CAIRO (Reuters) - Years-long travel bans and asset freezes against some of Egypt's most prominent activists are being used to muzzle civil society and are exacting lasting damage on the personal lives of those targeted, according to two reports by human rights groups.
Researchers say it is impossible to estimate the number of people affected by the measures, which are often open-ended and imposed without official notification.
There has been a sweeping crackdown on Islamist and liberal dissidents in Egypt under President Abdel Fattah al-Sisi, who as army chief led the overthrow of the Muslim Brotherhood's Mohamed Mursi in 2013 and was elected to the presidency a year later.
Egypt's state information service did not respond to a request for comment.
Sisi and his supporters say security measures taken over the past nine years were necessary to stabilise Egypt and that they are working to provide basic rights such as jobs and housing.
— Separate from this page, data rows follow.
Lemma grant_map_components g p q :
  is_absolute (host_path g) = true -> is_absolute (canonical_host_path g) = true ->
  is_absolute (sandbox_path g) = true ->
  grant_map_host_path g p = Some q ->
  exists base rest, (base = host_path g \/ base = canonical_host_path g) /\
    components p = components base ++ rest /\ components q = components (sandbox_path g) ++ rest.
Proof.
  intros H1 H2 H3 Hm. apply absolute_nonempty in H3. unfold grant_map_host_path in Hm.
  destruct (strip_path_prefix p (host_path g)) as [r|] eqn:E.
  - destruct (strip_map_components g p (host_path g) q) as (rest & ? & ?); [done..|by rewrite E|].
    exists (host_path g), rest. auto.
  - destruct (strip_map_components g p (canonical_host_path g) q) as (rest & ? & ?); [done..|].
    exists (canonical_host_path g), rest. auto.
Qed.

(** ** Lemmas: the mounts below a grant *)

(** A mount point that a grant on [roots] has to carry along. *)
Definition below_root (roots : list path) (m : path) : Prop :=
  clean_absolute_path m = true /\
  exists root, root ∈ roots /\ path_starts_with m root = true /\ components m <> components root.

Lemma below_root_filter roots m :
  clean_absolute_path m &&
    existsb (fun root => negb (path_eqb m root) && path_starts_with m root) roots = true <->
  below_root roots m.
Proof.
  unfold below_root. rewrite andb_true_iff, existsb_exists. setoid_rewrite andb_true_iff.
  setoid_rewrite negb_true_iff. setoid_rewrite <- not_true_iff_false.
  setoid_rewrite path_eqb_true. setoid_rewrite list_elem_of_In. naive_solver.
Qed.

Lemma depth_key_eqb a b : path_eqb a b = eqb_of (depth_key a) (depth_key b).
Proof.
  apply eq_true_iff_eq. rewrite path_eqb_true, eqb_of_true. unfold depth_key, depth.
  split; [by intros ->|by intros [= _ ->]].
Qed.

Lemma elem_of_authorized roots mps p :
  p ∈ roots ++ List.filter (fun m => clean_absolute_path m &&
      existsb (fun root => negb (path_eqb m root) && path_starts_with m root) roots) mps <->
  p ∈ roots \/ p ∈ mps /\ below_root roots p.
Proof.
  rewrite elem_of_app. f_equiv. rewrite list_elem_of_In, filter_In, <- list_elem_of_In.
  by rewrite below_root_filter.
Qed.

(** A host with a home directory and a mounted disk, for the witnesses. *)
Definition example_host : TreeFs :=
  mkTree (map components ["/"; "/home"; "/home/u"; "/home/u/Downloads"; "/home/u/Music";
    "/home/u/sb"; "/home/u/Music/disk"; "/home/u/flatpak"; "/home/u/flatpak/src"]) [].
Definition example_metadata : string :=
  fmt ["[Context]"; nl; "filesystems=home;xdg-music:ro;xdg-music;xdg-download:ro;"; nl].
Definition example_result : result (TreeFs * HostFilesystem) :=
  from_metadata example_host example_metadata "u" "/home/u" "/home/u/flatpak" "/home/u/sb"
    ["/home/u/Music/disk"; "/var"] (xdg_defaults "/home/u") "/home/u/.local/share".
(* ===== verification/DataMountPlan.v ===== *)
(** * DataMountPlan: protecting Flatpak's own data from broad grants
    (src/src/sandbox/flatpak_data_mount_plan.rs and the mounts of
    [ChrootNullfsBackend::prepare] that follow the plan)

    A plan splits the grants into those mounted before Flatpak's reserved
    directories are covered by tmpfs and those mounted back on top of them.
    [data_mounts] is the order in which the backend performs the plan's mounts;
    [visible] is the mount that provides a path once they are all in place, the
    last one whose target contains it. *)
From Stdlib Require Import Ascii String Sorting.Sorted Permutation Lia.
From stdpp Require Import base list strings sets.
From S2P Require Import Prelude Collections RustStr RustPath FilesystemPermissions HostFs FilesystemGrants.

Record FlatpakDataMountPlan := mkPlan {
  grants_before_mask : list HostPathGrant;
  mask_app_data_root : bool;
  app_data_root : path;
  app_data : path;
  reserved_roots_to_mask : list path;
  grants_after_mask : list HostPathGrant;
}.

(** [paths.sort(); paths.dedup()] *)
Definition sorted_paths (l : list path) : list path := dedup path_eqb (sort_by (on components) l).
The cases of 15 people affected by travel bans including women's rights activists, researchers and lawyers, were highlighted in a report by U.S.-based Human Rights Watch (HRW) and London-based rights group FairSquare published on Wednesday.
A separate report by the U.S.-based Freedom Initiative and Tahrir Institute for Middle East Policy, published on Tuesday, said travel bans were often politically motivated, applied in an arbitrary fashion, and provided no recourse for challenge.
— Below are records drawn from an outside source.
(** What the code asks of the system: [procctl], [waitpid], the clock,
    [sysctl] for the start time of a process, [kill].  [reap_get_pids] answers
    with the entries the kernel writes to the front of the buffer. *)
Class ReaperSystem (W : Type) := {
  reap_status : Z -> W -> answer ReaperStatus * W;
  reap_get_pids : N -> W -> answer (list ReaperPidInfo) * W;
  reap_kill : Z -> Z -> W -> answer unit * W;
  set_reaper : bool -> W -> answer unit * W;
  wait_pid : Z -> W -> unit * W;
  try_wait : Z -> W -> answer (option Z) * W;
  instant_now : W -> Z * W;
  thread_sleep : Z -> W -> unit * W;
  lookup_identity : Z -> W -> result (option ProcessIdentity) * W;
  kill_process : Z -> Z -> W -> answer unit * W;
}.

Section Trees.
Context {W : Type} `{!ReaperSystem W}.
Abbreviation T A := (M (traced W TreeEvent) A) (only parsing).

Definition now : T Z := ask ENow instant_now.
Definition sleep (d : Z) : T unit := ask (fun _ => ESleep d) (thread_sleep d).

(** ** The reaper *)

Definition set_reaper_status (acquire : bool) : T unit :=
  r ← ask (EReaper acquire) (set_reaper acquire);
  lift (os_context (if acquire then "acquire sandbox process reaper" else "release sandbox process reaper") r).

Definition reaper_status : T ReaperStatus :=
  r ← ask (EReapStatus 0) (reap_status 0);
  lift (os_context "read sandbox process reaper status" r).

(** The buffer after the kernel has written to its front. *)
Definition filled (n : nat) (entries : list ReaperPidInfo) : list ReaperPidInfo :=
  take n entries ++ replicate (n - length entries) default_pid_info.

(** [take_while] *)
Fixpoint valid_entries (l : list ReaperPidInfo) : list ReaperPidInfo :=
  match l with
  | [] => []
  | p :: r => if negb (N.land (pi_flags p) REAPER_PIDINFO_VALID =? 0)%N then p :: valid_entries r else []
  end.

Definition reaper_pid_info : T (list ReaperPidInfo) :=
  status ← reaper_status;
  let descendant_count := rs_descendants status in
  if (descendant_count =? 0)%N then mret []
  else
    let len := (descendant_count + 16)%N in
    r ← ask (EReapGetPids (len mod 2 ^ 32)) (reap_get_pids (len mod 2 ^ 32));
    entries ← lift (os_context "list sandbox process descendants" r);
    mret (valid_entries (filled (N.to_nat len) entries)).

Record ProcessReaper := mkReaper { acquired : bool }.

Definition acquire : T ProcessReaper := _ ← set_reaper_status true; mret (mkReaper true).
Definition drop_reaper (r : ProcessReaper) : T unit :=
  if acquired r then _ ← catch (set_reaper_status false); mret tt else mret tt.

(** [i32::try_from] of a [u32]. *)
Definition to_pid_t (n : Z) : option Z := if (n <? 2 ^ 31)%Z then Some n else None.

(** A tree and a subtree are both the process id of their root. *)
Definition track (subtree : Z) : result Z := ok_or "sandbox process id exceeds pid_t" (to_pid_t subtree).

Definition subtree_for_descendant (descendant : Z) : T (option Z) :=
  descendant ← lift (ok_or "sandbox descendant id exceeds pid_t" (to_pid_t descendant));
  info ← reaper_pid_info;
  mret (pi_subtree <$> List.find (fun p => pi_pid p =? descendant)%Z info).

(** ** The processes of a subtree *)

Definition subtree_pids (subtree : Z) : T (list Z) :=
  info ← reaper_pid_info;
  mret (map pi_pid (List.filter (fun p => pi_subtree p =? subtree)%Z info)).

Definition processes_remain (subtree : Z) (reap_tracked_child : bool) : T bool :=
  pids ← subtree_pids subtree;
  _ ← for_each (fun pid => if negb reap_tracked_child && (pid =? subtree)%Z then mret tt
                           else ask (fun _ => EWaitPid pid) (wait_pid pid)) pids;
  if Nat.eqb (length pids) 0 then mret false
  else
    pids ← subtree_pids subtree;
    mret (negb (Nat.eqb (length pids) 0)).

Definition signal_subtree (subtree signal : Z) : T unit :=
  r ← ask (EReapKill signal subtree) (reap_kill signal subtree);
  match r with
  | inl _ => mret tt
  | inr e => if (errno e =? ESRCH)%Z then mret tt
             else lift (Err ["signal sandbox process descendants"; os_text e])
  end.

Definition survived {A} (subtree : Z) : T A :=
  lift (bail (fmt ["sandbox process tree rooted at pid "; show_Z subtree; " survived SIGKILL"])).

(** ** Waiting for the tracked program *)

(** The signal asked for and the end of its grace period. *)
Definition Termination : Type := option (Z * Z).

Definition ask_for_termination (termination_signal : T (option Z)) (termination : Termination) : T Termination :=
  match termination with
  | Some _ => mret termination
  | None =>
      signal ← termination_signal;
      match signal with
      | None => mret None
      | Some signal => t ← now; mret (Some (signal, t + TERMINATION_GRACE)%Z)
      end
  end.

Definition pass_on_signal (subtree : Z) (termination : Termination) : T Termination :=
  match termination with
  | None => mret None
  | Some (signal, deadline) =>
      _ ← signal_subtree subtree signal;
      t ← now;
      if (deadline <=? t)%Z
      then if (signal =? SIGKILL)%Z then survived subtree
           else t ← now; mret (Some (SIGKILL, t + TERMINATION_GRACE)%Z)
      else mret termination
  end.

Fixpoint wait_loop (fuel : nat) (subtree child : Z) (termination_signal : T (option Z))
    (status : option Z) (termination : Termination) : T (option Z) :=
  match fuel with
  | 0 => mret None
  | S fuel =>
      status ← (match status with
                | Some _ => mret status
                | None => r ← ask (ETryWait child) (try_wait child); lift (os_context "wait for app process" r)
                end);
      remain ← processes_remain subtree false;
      if negb remain then Some <$> lift (ok_or "sandbox process tree exited without app status" status)
      else
        termination ← ask_for_termination termination_signal termination;
        termination ← pass_on_signal subtree termination;
        _ ← sleep POLL_INTERVAL;
        wait_loop fuel subtree child termination_signal status termination
  end.

Definition wait_for_exit_with_signal (fuel : nat) (subtree child : Z) (termination_signal : T (option Z)) : T (option Z) :=
  wait_loop fuel subtree child termination_signal None None.

Definition wait_for_exit (fuel : nat) (subtree child : Z) (termination_requested : T bool) : T (option Z) :=
  wait_for_exit_with_signal fuel subtree child
    ((fun requested : bool => if requested then Some SIGTERM else None) <$> termination_requested).

(** ** Ending a tree *)

Fixpoint empty_loop (fuel : nat) (subtree signal deadline : Z) (reap_subtree_root : bool) : T (option bool) :=
  match fuel with
  | 0 => mret None
  | S fuel =>
      remain ← processes_remain subtree reap_subtree_root;
      if negb remain then mret (Some true)
      else
        _ ← signal_subtree subtree signal;
        t ← now;
        if (deadline <=? t)%Z then mret (Some false)
        else _ ← sleep POLL_INTERVAL; empty_loop fuel subtree signal deadline reap_subtree_root
  end.

Definition wait_until_empty (fuel : nat) (subtree timeout signal : Z) (reap_subtree_root : bool) : T (option bool) :=
  t ← now; empty_loop fuel subtree signal (t + timeout) reap_subtree_root.

Definition terminate_with_signal_mode (fuel : nat) (subtree signal : Z) (reap_subtree_root : bool) : T (option unit) :=
  empty ← wait_until_empty fuel subtree TERMINATION_GRACE signal reap_subtree_root;
  match empty with
  | None => mret None
  | Some true => mret (Some tt)
  | Some false =>
      empty ← wait_until_empty fuel subtree TERMINATION_GRACE SIGKILL reap_subtree_root;
      match empty with
      | None => mret None
      | Some true => mret (Some tt)
      | Some false => survived subtree
      end
  end.

Definition terminate_with_signal (fuel : nat) (subtree signal : Z) : T (option unit) :=
  terminate_with_signal_mode fuel subtree signal true.
Definition terminate (fuel : nat) (subtree : Z) : T (option unit) := terminate_with_signal fuel subtree SIGTERM.

(** What happens to a tree that is dropped. *)
Definition drop_tree (fuel : nat) (subtree : Z) : T unit := _ ← catch (terminate fuel subtree); mret tt.

Definition terminate_orphaned_subtree_with_signal (fuel : nat) (subtree signal : Z) : T (option bool) :=
  info ← reaper_pid_info;
  if existsb (fun p => pi_pid p =? subtree)%Z info then mret (Some false)
  else
    r ← terminate_with_signal_mode fuel subtree signal false;
    mret ((fun _ => true) <$> r).

(** ** Stopping another launcher *)

Inductive ForceStopResult := Signaled | Exited | Stale.

(** [ProcessIdentity::for_pid] *)
Definition identity_of (pid : Z) : T (option ProcessIdentity) :=
  if (pid <=? 0)%Z then mret None else r ← ask (EIdentity pid) (lookup_identity pid); lift r.

Definition force_stop_launcher (pid : Z) (expected : ProcessIdentity) : T ForceStopResult :=
  current ← identity_of pid;
  if negb (bool_decide (current = Some expected)) then mret Stale
  else
    r ← ask (EReapStatus pid) (reap_status pid);
    match r with
    | inr e => if (errno e =? ESRCH)%Z then mret Exited
               else lift (Err [fmt ["inspect launcher process "; show_Z pid]; os_text e])
    | inl status =>
        if (N.land (rs_flags status) REAPER_STATUS_OWNED =? 0)%N then mret Stale
        else
          current ← identity_of pid;
          if negb (bool_decide (current = Some expected)) then mret Exited
          else
            r ← ask (EKill pid FORCE_STOP_SIGNAL) (kill_process pid FORCE_STOP_SIGNAL);
            match r with
            | inl _ => mret Signaled
            | inr e => if (errno e =? ESRCH)%Z then mret Exited
                       else lift (Err [fmt ["request force-stop from launcher "; show_Z pid]; os_text e])
            end
    end.
End Trees.

(** ** Lemmas: what is recorded *)

Section Recorded.
Context {W : Type} `{!ReaperSystem W}.
Abbreviation T A := (M (traced W TreeEvent) A) (only parsing).

(** Listing processes and collecting the ended ones. *)
Definition looking (e : TreeEvent) : Prop :=
  match e with EReapStatus 0 _ | EReapGetPids _ _ | EWaitPid _ => True | _ => False end.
"Egyptian authorities are using travel bans as yet another tool in an arsenal of repression," said Allison McManus, research director at the Freedom Initiative.
Dozens of those arrested in the crackdown have recently been amnestied or freed from pre-trial detention, though rights groups say thousands remain jailed.
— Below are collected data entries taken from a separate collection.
(* ===== verification/RunRecords.v ===== *)
(** * RunRecords: running instances and the deployments they hold
    (run_records.rs, generation_cleanup.rs and the deployment scan of
    runtime_records.rs in src/src/installation)

    Every running sandbox owns a record that names its root, its launcher and
    the deployments it uses; deployments no installed or running application
    uses any more are removed. *)
From Stdlib Require Import Ascii String NArith ZArith Lia Sorting.Sorted.
From stdpp Require Import base list strings sets.
From S2P Require Import Prelude Effects Collections RustStr RustNum RustPath HostFs FlatpakMetadata Processes InstallationPaths Records.

(** ** Deployment markers *)

Record DeploymentData := mkDeployment {
  dd_ref_name : string; dd_commit : string; dd_installed_size : Z; dd_origin : string }.

Section Markers.
Context {W : Type} `{FileOps W}.

Definition marker_lines (p : path) (w : W) : result (option (list string)) :=
  let marker_path := join_path p ".ostree-commit" in
  if negb (is_file w marker_path) then Ok None
  else
    marker ← io_context (fmt ["read "; marker_path]) (read_to_string w marker_path);
    Ok (Some (lines marker)).

Definition deployment_marker (p : path) (w : W) : result (option (string * string)) :=
  marker ← marker_lines p w;
  match marker with
  | None => Ok None
  | Some l =>
      ref_name ← ok_or "deployment marker missing ref" (l !! 0);
      commit ← ok_or "deployment marker missing commit" (l !! 1);
      Ok (Some (ref_name, commit))
  end.

Definition deployment_data (p : path) (w : W) : result (option DeploymentData) :=
  marker ← marker_lines p w;
  match marker with
  | None => Ok None
  | Some l =>
      ref_name ← ok_or "deployment marker missing ref" (l !! 0);
      commit ← ok_or "deployment marker missing commit" (l !! 1);
      size ← ok_or "deployment marker missing installed size" (l !! 2);
      size ← ok_or "deployment marker has invalid installed size" (parse_u64 size);
      origin ← ok_or "deployment marker missing origin" (l !! 3);
      Ok (Some (mkDeployment ref_name commit size origin))
  end.
End Markers.

(** ** Run records *)

(** The cast [u32 as pid_t]. *)
Definition as_pid_t (z : Z) : Z := if (z <? 2 ^ 31)%Z then z else (z - 2 ^ 32)%Z.

Definition run_record_path (i : Installation) (app_id instance_id : string) : result path :=
  a ← safe_name app_id;
  n ← safe_name instance_id;
  Ok (join_path (runs i) (fmt [a; "."; n; ".ini"])).

Record RunRecord := mkRun {
  rr_app_id : string; rr_instance_id : string; rr_root : path;
  rr_launcher_pid : Z; rr_child_pid : Z;
  rr_parent_root : option path;
  rr_deployment : option AppRecord;
  rr_checkout_paths : option (path * path);
  rr_extension_refs : list string;
  rr_extension_dirs : list path;
}.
Some travel bans against activists caught up in a 2015 case investigating foreign funding of non-governmental organisations were dropped, but others remain in place. Eleven people in the case still have their assets frozen, HRW said.
The HRW report cited several activists linked to the Egypt Initiative for Personal Rights (EIPR), one of the country's most prominent rights groups, who are still banned from travel, including founder and director Hossam Bahgat and Patrick Zaki, a researcher arrested then released after writing about discrimination against Egypt's Coptic Christians.
It also cited the case of Waleed Salem, a graduate researcher of Egypt's judiciary who has been separated from his 13-year-old daughter for four years, and lawyer Nasser Amin, who it said was prevented from visiting the International Criminal Court in April to represent victims of the war in Darfur, because of a travel ban under the NGO case.